## Work to complete
The records below hold a stretch from the line with "assert (Hbr : / (2" through the line with "assert (Hx : 3 * x * x = r * r) by nra."; return exactly those lines, ends included, and nothing more.

## Exercise materials
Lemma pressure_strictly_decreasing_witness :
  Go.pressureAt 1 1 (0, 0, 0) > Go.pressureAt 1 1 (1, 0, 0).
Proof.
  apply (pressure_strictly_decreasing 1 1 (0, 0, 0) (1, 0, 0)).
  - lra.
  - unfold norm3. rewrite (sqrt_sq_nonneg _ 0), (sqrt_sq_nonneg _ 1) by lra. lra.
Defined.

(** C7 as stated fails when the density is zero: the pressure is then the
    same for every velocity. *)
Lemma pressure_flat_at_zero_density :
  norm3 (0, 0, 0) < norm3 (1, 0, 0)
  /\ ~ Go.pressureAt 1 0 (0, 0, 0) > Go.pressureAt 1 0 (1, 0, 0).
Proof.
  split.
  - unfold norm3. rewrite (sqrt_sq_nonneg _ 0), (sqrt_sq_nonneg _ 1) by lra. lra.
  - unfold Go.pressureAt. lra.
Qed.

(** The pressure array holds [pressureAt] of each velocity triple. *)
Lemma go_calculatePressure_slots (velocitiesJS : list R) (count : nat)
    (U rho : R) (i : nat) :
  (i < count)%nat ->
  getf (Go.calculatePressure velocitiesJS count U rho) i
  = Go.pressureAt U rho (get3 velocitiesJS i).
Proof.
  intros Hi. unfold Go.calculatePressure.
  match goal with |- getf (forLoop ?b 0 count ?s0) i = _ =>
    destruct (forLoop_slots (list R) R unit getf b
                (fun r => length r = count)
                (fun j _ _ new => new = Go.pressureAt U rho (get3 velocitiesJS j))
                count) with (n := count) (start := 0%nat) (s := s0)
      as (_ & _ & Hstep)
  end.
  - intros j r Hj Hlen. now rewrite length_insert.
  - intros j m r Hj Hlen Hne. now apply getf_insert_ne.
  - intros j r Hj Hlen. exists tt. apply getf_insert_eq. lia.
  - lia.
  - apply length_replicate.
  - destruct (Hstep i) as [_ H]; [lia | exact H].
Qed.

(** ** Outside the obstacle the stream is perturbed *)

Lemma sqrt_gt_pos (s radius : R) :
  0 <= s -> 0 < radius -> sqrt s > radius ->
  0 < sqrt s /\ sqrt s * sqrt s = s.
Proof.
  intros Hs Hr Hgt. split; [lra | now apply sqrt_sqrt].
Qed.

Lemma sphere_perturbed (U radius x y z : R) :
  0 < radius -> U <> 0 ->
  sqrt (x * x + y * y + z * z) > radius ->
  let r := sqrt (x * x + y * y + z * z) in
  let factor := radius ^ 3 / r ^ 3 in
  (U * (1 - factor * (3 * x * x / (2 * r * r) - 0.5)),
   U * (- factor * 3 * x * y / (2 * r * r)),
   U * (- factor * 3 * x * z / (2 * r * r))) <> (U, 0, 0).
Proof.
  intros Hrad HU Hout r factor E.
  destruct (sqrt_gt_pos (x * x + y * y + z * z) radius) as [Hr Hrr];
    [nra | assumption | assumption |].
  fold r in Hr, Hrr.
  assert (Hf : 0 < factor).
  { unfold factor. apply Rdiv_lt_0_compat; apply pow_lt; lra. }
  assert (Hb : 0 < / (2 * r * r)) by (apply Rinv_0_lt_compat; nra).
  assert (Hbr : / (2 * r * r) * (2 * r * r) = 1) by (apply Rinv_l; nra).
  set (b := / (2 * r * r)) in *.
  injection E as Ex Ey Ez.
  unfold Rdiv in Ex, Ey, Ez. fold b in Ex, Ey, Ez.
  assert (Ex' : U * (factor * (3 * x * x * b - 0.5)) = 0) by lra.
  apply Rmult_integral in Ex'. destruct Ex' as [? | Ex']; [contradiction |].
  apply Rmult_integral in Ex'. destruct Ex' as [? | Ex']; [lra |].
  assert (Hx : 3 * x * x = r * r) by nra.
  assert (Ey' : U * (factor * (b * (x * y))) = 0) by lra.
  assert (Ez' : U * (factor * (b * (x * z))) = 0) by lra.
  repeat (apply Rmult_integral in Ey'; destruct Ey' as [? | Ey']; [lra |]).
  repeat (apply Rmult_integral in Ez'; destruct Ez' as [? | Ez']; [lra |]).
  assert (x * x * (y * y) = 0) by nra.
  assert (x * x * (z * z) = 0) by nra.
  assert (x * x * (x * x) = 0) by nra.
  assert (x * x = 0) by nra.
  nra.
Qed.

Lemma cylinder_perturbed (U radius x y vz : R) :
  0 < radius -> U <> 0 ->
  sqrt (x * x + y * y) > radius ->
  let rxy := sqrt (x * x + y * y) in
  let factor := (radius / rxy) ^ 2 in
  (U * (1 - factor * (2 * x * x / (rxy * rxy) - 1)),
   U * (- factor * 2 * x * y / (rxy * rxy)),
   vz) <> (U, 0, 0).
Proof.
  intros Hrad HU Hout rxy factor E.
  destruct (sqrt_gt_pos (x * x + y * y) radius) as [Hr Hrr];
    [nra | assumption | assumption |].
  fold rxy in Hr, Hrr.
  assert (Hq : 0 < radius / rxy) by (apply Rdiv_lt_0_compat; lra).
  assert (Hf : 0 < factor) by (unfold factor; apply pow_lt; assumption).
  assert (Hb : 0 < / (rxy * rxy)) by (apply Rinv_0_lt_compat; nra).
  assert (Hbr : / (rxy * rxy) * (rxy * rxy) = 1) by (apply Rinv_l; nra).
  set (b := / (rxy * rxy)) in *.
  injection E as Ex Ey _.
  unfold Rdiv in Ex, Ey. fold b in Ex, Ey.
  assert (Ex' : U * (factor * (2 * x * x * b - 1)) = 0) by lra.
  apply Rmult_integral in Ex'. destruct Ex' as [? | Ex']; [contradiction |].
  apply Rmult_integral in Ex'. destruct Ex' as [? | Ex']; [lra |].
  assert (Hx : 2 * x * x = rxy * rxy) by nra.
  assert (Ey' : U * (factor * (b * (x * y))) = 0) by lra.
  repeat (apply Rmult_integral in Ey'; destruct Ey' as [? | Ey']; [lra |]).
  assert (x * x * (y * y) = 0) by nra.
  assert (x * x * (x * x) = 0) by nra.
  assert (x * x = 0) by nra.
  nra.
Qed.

--

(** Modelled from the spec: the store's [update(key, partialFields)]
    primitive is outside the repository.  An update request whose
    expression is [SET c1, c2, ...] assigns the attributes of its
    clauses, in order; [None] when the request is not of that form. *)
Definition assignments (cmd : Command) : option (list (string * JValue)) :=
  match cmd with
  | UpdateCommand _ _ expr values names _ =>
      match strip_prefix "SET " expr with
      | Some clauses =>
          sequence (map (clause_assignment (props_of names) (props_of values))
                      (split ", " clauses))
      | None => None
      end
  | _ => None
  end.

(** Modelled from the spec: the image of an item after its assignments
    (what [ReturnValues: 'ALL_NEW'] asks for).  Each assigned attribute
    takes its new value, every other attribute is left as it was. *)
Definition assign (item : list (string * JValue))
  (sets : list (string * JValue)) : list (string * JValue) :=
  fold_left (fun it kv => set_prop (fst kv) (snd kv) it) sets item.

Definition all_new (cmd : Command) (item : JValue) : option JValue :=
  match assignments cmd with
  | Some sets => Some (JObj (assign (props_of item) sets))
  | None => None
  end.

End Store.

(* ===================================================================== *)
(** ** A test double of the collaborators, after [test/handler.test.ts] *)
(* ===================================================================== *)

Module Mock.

## Solved exercise
  assert (Hbr : / (2 * r * r) * (2 * r * r) = 1) by (apply Rinv_l; nra).
  set (b := / (2 * r * r)) in *.
  injection E as Ex Ey Ez.
  unfold Rdiv in Ex, Ey, Ez. fold b in Ex, Ey, Ez.
  assert (Ex' : U * (factor * (3 * x * x * b - 0.5)) = 0) by lra.
  apply Rmult_integral in Ex'. destruct Ex' as [? | Ex']; [contradiction |].
  apply Rmult_integral in Ex'. destruct Ex' as [? | Ex']; [lra |].
  assert (Hx : 3 * x * x = r * r) by nra.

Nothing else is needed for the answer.